ANATOMIC STUDIES The story properly begins with the elucidation o

ANATOMIC STUDIES The story properly begins with the elucidation of the specialized conduction system of the heart. It was long appreciated that electrical connections bridged the atrial and ventricular chambers.4,5 Stanley Kent in 1893 described lateral atrioventricular (AV) connections and thought these constituted the normal specialized AV conduction system.6 This work proved controversial and was, in fact, rejected by such notables as Sir Thomas Lewis and Keith Flack. In a later study Dr. Kent described lateral connections with node-like Inhibitors,research,lifescience,medical structures which he felt constituted the normal AV conduction system.7 The work of His8 and Tawara9 clearly established the anatomy of the AV node and

His–Purkinje system.

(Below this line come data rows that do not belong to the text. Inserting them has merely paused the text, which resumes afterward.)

(* ===== verification/ClientDoc.v ===== *)
(** * Client documents (client/document.go, value.go, field.go, dockey.go)

    A document that a client creates or changes: its fields by name, and their values
    with the marks of unsaved changes.  The key of a document is derived from its
    contents.  Go maps are lists of entries in the order in which a loop visits them;
    the values of a document are reached through it only, so they are part of its state.
    Locks are left out. *)

From Stdlib Require Import Ascii.
From S2P Require Import Prelude GoStd Keys Store Crdt Values Desc Schema.

(** ** Document keys *)

(** [uuid] (gofrs), [multibase] and [pref.Sum] (go-cid), as far as keys use them: the
    printed forms are parsed back, a printed UUID has 36 characters, hexadecimal digits and
    dashes, so that neither it nor its successor in the order has a slash, and the Base32 form
    has no dash. *)
Class DocKeyOps `{CidOps} := {
  UUID : Type;
  UUID_eq_dec :: EqDecision UUID;
  uuid_FromString : string -> result UUID;
  uuid_String : UUID -> string;
  uuid_Bytes : UUID -> bytes;
  uuid_NewV5 : string -> UUID;
  uuid_Nil : UUID;
  mbase_Decode : string -> result bytes;
  mbase_Encode32 : bytes -> string;
  prefix_Sum_raw : bytes -> result Cid;
  uuid_roundtrip : forall u, uuid_FromString (uuid_String u) = Ok u;
  uuid_length : forall u, String.length (uuid_String u) = 36%nat;
  uuid_free : forall u, free_of "/" (uuid_String u) = true;
  uuid_next : forall u, exists e, bump_str (uuid_String u) = Some e /\ free_of "/" e = true;
  mbase_roundtrip : forall b, mbase_Decode (mbase_Encode32 b) = Ok b;
  mbase_dash : forall b, free_of "-" (mbase_Encode32 b) = true;
  mbase_free : forall b, free_of "/" (mbase_Encode32 b) = true;
  mbase_nonempty : forall b, mbase_Encode32 b <> "";
}.

Definition DocKeyV0 : Z := 1.

Definition ValidDocKeyVersions (v : Z) : bool := v =? DocKeyV0.

Definition u16 (z : Z) : Z := z mod 2 ^ 16.

Definition ErrMalformedDocKey : error := ErrNew "malformed DocKey, missing either version or cid".
Definition ErrInvalidDocKeyVersion : error := ErrNew "invalid DocKey version".
Definition ErrUvarint : error := ErrNew "binary.ReadUvarint".

(** [strings.SplitN(s, sep, 2)] *)
Definition SplitN2 (s : string) (sep : ascii) : list string :=
  match Split s sep with
  | x :: y :: l => [x; Join (y :: l) sep]
  | l => l
  end.

(** [binary.ReadUvarint] of a buffer. *)
Definition ReadUvarint (buf : bytes) : result Z :=
  let '(x, n) := Uvarint buf in
  if n <=? 0 then Err ErrUvarint else Ok x.

Section DocKeys.
Context `{DocKeyOps}.

Record DocKey := mkDocKey {
  dk_version : Z;
  dk_uuid : UUID;
  dk_cid : Cid;
}.

Definition NewDocKeyV0 (dataCID : Cid) : DocKey := mkDocKey DocKeyV0 (uuid_NewV5 (Cid_String dataCID)) dataCID.

Definition NewDocKeyFromString (key : string) : result DocKey :=
  match SplitN2 key "-" with
  | [versionStr; rest] =>
      let! data := mbase_Decode versionStr in
      let! version := ReadUvarint data in
      if negb (ValidDocKeyVersions (u16 version)) then Err ErrInvalidDocKeyVersion else
      let! uuid := uuid_FromString rest in
      Ok (mkDocKey (u16 version) uuid Cid_Undef)
  | _ => Err ErrMalformedDocKey
  end.

(** [DocKey.String].  The buffer for the version has one byte, so that a version that
    takes two panics. *)
Definition DocKey_String (key : DocKey) : result string :=
  let buf := PutUvarint key.(dk_version) in
  if (String.length buf <=? 1)%nat then Ok (mbase_Encode32 buf +:+ "-" +:+ uuid_String key.(dk_uuid)) else Panic.

(** [DocKey.Bytes], with the version in a buffer of [binary.MaxVarintLen16] bytes. *)
Definition DocKey_Bytes (key : DocKey) : bytes :=
  let buf := PutUvarint key.(dk_version) in
  str_take 3 (buf +:+ String "000" (String "000" (String "000" ""))) +:+ uuid_Bytes key.(dk_uuid).

(** The keys that the code makes. *)
Definition dockey_wf (key : DocKey) : Prop := key.(dk_version) = DocKeyV0.

Lemma NewDocKeyV0_wf c : dockey_wf (NewDocKeyV0 c).
Proof. done. Qed.

Lemma NewDocKeyFromString_wf s k : NewDocKeyFromString s = Ok k -> dockey_wf k.
Proof.
  unfold NewDocKeyFromString. destruct (SplitN2 s "-") as [|a [|b [|c l]]]; try done.
  destruct (mbase_Decode a) as [data| |]; try done. cbn [rbind]. destruct (ReadUvarint data) as [v| |]; try done. cbn [rbind].
  destruct (negb _) eqn:E; [done|]. destruct (uuid_FromString b) as [u| |]; try done. cbn [rbind]. intros [= <-].
  apply Bool.negb_false_iff, Z.eqb_eq in E. exact E.
Qed.

(** The string form of a key. *)
Definition dockey_string (key : DocKey) : string :=
  mbase_Encode32 (String (byte_of 1) "") +:+ "-" +:+ uuid_String key.(dk_uuid).

Lemma DocKey_String_wf k : dockey_wf k -> DocKey_String k = Ok (dockey_string k).
Proof. unfold DocKey_String. by intros ->. Qed.

Lemma SplitN2_app x y sep : free_of sep x = true -> SplitN2 (x +:+ String sep y) sep = [x; y].
Proof.
  intros Hx. unfold SplitN2. rewrite Split_app by done. destruct (Split y sep) as [|a l] eqn:E; [by apply Split_not_nil in E|].
  by rewrite <- E, Join_Split.
Qed.

Lemma NewDocKeyFromString_version v data u :
  ReadUvarint data = Ok v -> u16 v = DocKeyV0 ->
  NewDocKeyFromString (mbase_Encode32 data +:+ "-" +:+ uuid_String u) = Ok (mkDocKey DocKeyV0 u Cid_Undef).
Proof.
  intros Hr Hv. unfold NewDocKeyFromString. change ("-" +:+ uuid_String u) with (String "-" (uuid_String u)).
  rewrite SplitN2_app, mbase_roundtrip by apply mbase_dash. cbn [rbind]. rewrite Hr. cbn [rbind]. rewrite Hv. cbn [negb ValidDocKeyVersions].
  by rewrite uuid_roundtrip.
Qed.

(** Parsing the string form of a key gives the key back, up to the CID it was made from. *)
Lemma NewDocKeyFromString_String k : dockey_wf k ->
  NewDocKeyFromString (dockey_string k) = Ok (mkDocKey DocKeyV0 k.(dk_uuid) Cid_Undef).
Proof.
  intros _. by apply (NewDocKeyFromString_version 1).
Qed.
End DocKeys.

(** ** Fields and values *)

Record simpleField := mkSimpleField {
  sf_name : string;
  sf_crdtType : Z;
  sf_schemaType : string;
}.

#[global] Instance simpleField_eq_dec : EqDecision simpleField.
Proof. solve_decision. Defined.

(** A value is one of the dynamic values that CBOR encodes ([cborValue]), or a document
    of the type [D] ([simpleValue] with a [*Document]). *)
Record simpleValue (D : Type) := mkSimpleValue {
  sv_t : Z;
  sv_value : val + D;
  sv_isDirty : bool;
  sv_delete : bool;
}.
Arguments mkSimpleValue {_} _ _ _ _.
Arguments sv_t {_} _.
Arguments sv_value {_} _.
Arguments sv_isDirty {_} _.
Arguments sv_delete {_} _.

Moreover, they proved that section of the His bundle Inhibitors,research,lifescience,medical resulted in complete AV block and described the His–Purkinje system. It was clearly Wood et al.10 who first described the presence of a right-sided accessory pathway (AP) in a patient with an ECG pattern of pre-excitation and Öhnell who described left-sided APs in patients with pre-excitation.11 Other pioneer observations

include Inhibitors,research,lifescience,medical those of Mahaim and Benatt who described connections between the AV node or His bundle to fascicles on ventricular myocardium.12 In an important study, Lev and Lerner13 presented a detailed investigation of 33 fetal and neonatal hearts and found no evidence for any lateral AV communications. They interpreted Inhibitors,research,lifescience,medical Kent’s finding of nodal tissue as being really atrial tissue: in neonates there is sparse collagen in the AV groove, and, depending on the angle of the sections, these may be misinterpreted as AV connections. It is, therefore, surprising that the eponym “Kent” bundle is still used to describe abnormal AV connections. CLINICAL AND INVASIVE ENDOCARDIAL STUDIES Inhibitors,research,lifescience,medical Drs Wolff, Parkinson, and White are correctly credited with describing the entity that bears their names. Their article was published in the American Heart Journal in August 1930.1 They described 11 patients with short P-R and bundle branch block, who also suffered

with paroxysmal supraventricular tachycardia (SVT) and/or atrial selleck fibrillation (AF). None of these patients had any evidence of structural cardiac disease, and the investigators confirmed (actually had reported previously) that administration of atropine would serve to normalize AV conduction with disappearance of the “bundle check branch block” pattern (Figure 1). The authors felt that the entity was “neurogenic” in origin and was of little clinical consequence. Figure 1 Simultaneous recording of three-lead ECG obtained from the original article by Drs Wolff, Parkinson, and White.1 (Reproduced with permission from Elsevier.) It was only later that Mines14 demonstrated that the concept of circus movement tachycardia was as a mechanism of tachycardia. According to T.N.